A sidecar is a term for a small glass of sparkling water or seltzer served beside an espresso.The purpose of the water is to cleanse a person's palate before and after drinking an espresso shot. It is commonly associated with third-wave coffee and may be served by default alongside an order of espresso.

Additionally there is also an espresso sidecar, which refers to a shot of espresso that is served alongside a cafe latte or cappuccino. In 2016, Starbucks launched a specialty beverage at some of their locations that included a beer, with an espresso sidecar meant to be poured into the beer.

Etymology
The term likely originates from bartending culture. If a bartender overpoured, and therefore ended up with more of a drink than will fit in the special glass for that drink, it was common for them to serve the extra in a small glass beside the drink. 

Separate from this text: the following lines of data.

(** [connect()] up to the switch. *)
Lemma Connector_connect_run c x w :
  w_connectors w !! c = Some x → ret (attempt_connect x w) ≤ 0 →
  ∃ w', made w (attempt_calls x w) w' ∧
    Connector_connect c w
    = match connect_case (attempt_errno x w) with
      | InProgress => connecting c (ret (attempt_socket x w))
      | TryAgain => retry c (ret (attempt_socket x w))
      | GiveUp => LOG_ERROR "connect error in Connector::startInLoop";;
                  sockets_close (ret (attempt_socket x w))
      end w'.
Proof.
  intros Hc Hret. set (k := match connect_case (attempt_errno x w) with InProgress => _ | _ => _ end).
  cut (leads_to (Connector_connect c) (made w (attempt_calls x w)) k w).
  { intros (w' & Hmade & Hrun). eauto. }
  apply leads_to_bind. eapply get_connector_wp; [done|].
  apply leads_to_bind, wp_bind, call_wp. change (result_of _ w) with (attempt_socket x w).
  assert (∀ log, io_k (w_io (after_call (SysSocket (family (cn_serverAddr x))) log w))
    = (os_call (SysSocket (family (cn_serverAddr x))) (io_k (w_io w))).2) as Hk.
  { intros log. unfold after_call. by destruct (os_call _ _). }
  assert (∀ log, leads_to
    (r ← sockets_connect (ret (attempt_socket x w)) (cn_serverAddr x);
     savedErrno ← (if r =? 0 then mret 0 else errno);
     match connect_case savedErrno with
     | InProgress => connecting c (ret (attempt_socket x w))
     | TryAgain => retry c (ret (attempt_socket x w))
     | GiveUp => LOG_ERROR "connect error in Connector::startInLoop";;
                 sockets_close (ret (attempt_socket x w))
     end) (made w (attempt_calls x w)) k (after_call (SysSocket (family (cn_serverAddr x))) log w))
    as Hrest.
  { intros log. apply leads_to_bind, wp_bind, call_wp, wp_ret. set (w1 := after_call _ log w).
    set (call := SysConnect _ _).
    assert (result_of call w1 = attempt_connect x w) as Hr by (unfold result_of, w1; by rewrite Hk).
    apply leads_to_bind. rewrite Hr.
    assert (made w (attempt_calls x w) (after_call call [] w1)) as Hm.
    { unfold attempt_calls. rewrite <- Hr. apply (made_call call [] w [_]), made_one. }
    destruct (Z.eqb_spec (ret (attempt_connect x w)) 0) as [E|E].
    - apply wp_ret. unfold k, attempt_errno. rewrite (proj2 (Z.eqb_eq _ _) E). by apply leads_to_end.
    - apply errno_after_call; [rewrite Hr; lia|]. rewrite Hr.
      unfold k, attempt_errno. rewrite (proj2 (Z.eqb_neq _ _) E). by apply leads_to_end. }
  apply wp_bind, wp_when; intros _; [apply log_after_call|]; apply wp_ret; apply Hrest.
Qed.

Meanwhile, it has become common to call anything served beside a drink a "sidecar". For example, a bar in Chicago serves a piece of chocolate with a mixed drink and calls it a "sidecar." Similarly, when diners serve milkshakes, there will typically be a little bit leftover that doesn't fit into a glass, this extra will be served alongside the milkshake in a metal mixing cup and is called a "sidecar."

History
According to Nick Cho, professional barista and owner of Wrecking Ball Coffee in San Francisco, California, the sidecar likely originated at barista competitions in the 1990s, where it was considered hospitable to serve water and a napkin with the coffee. From there, the sidecar of water (sparkling or still) likely entered high-end third wave coffee roasteries. Using sparkling water is likely due to its popularity in Europe.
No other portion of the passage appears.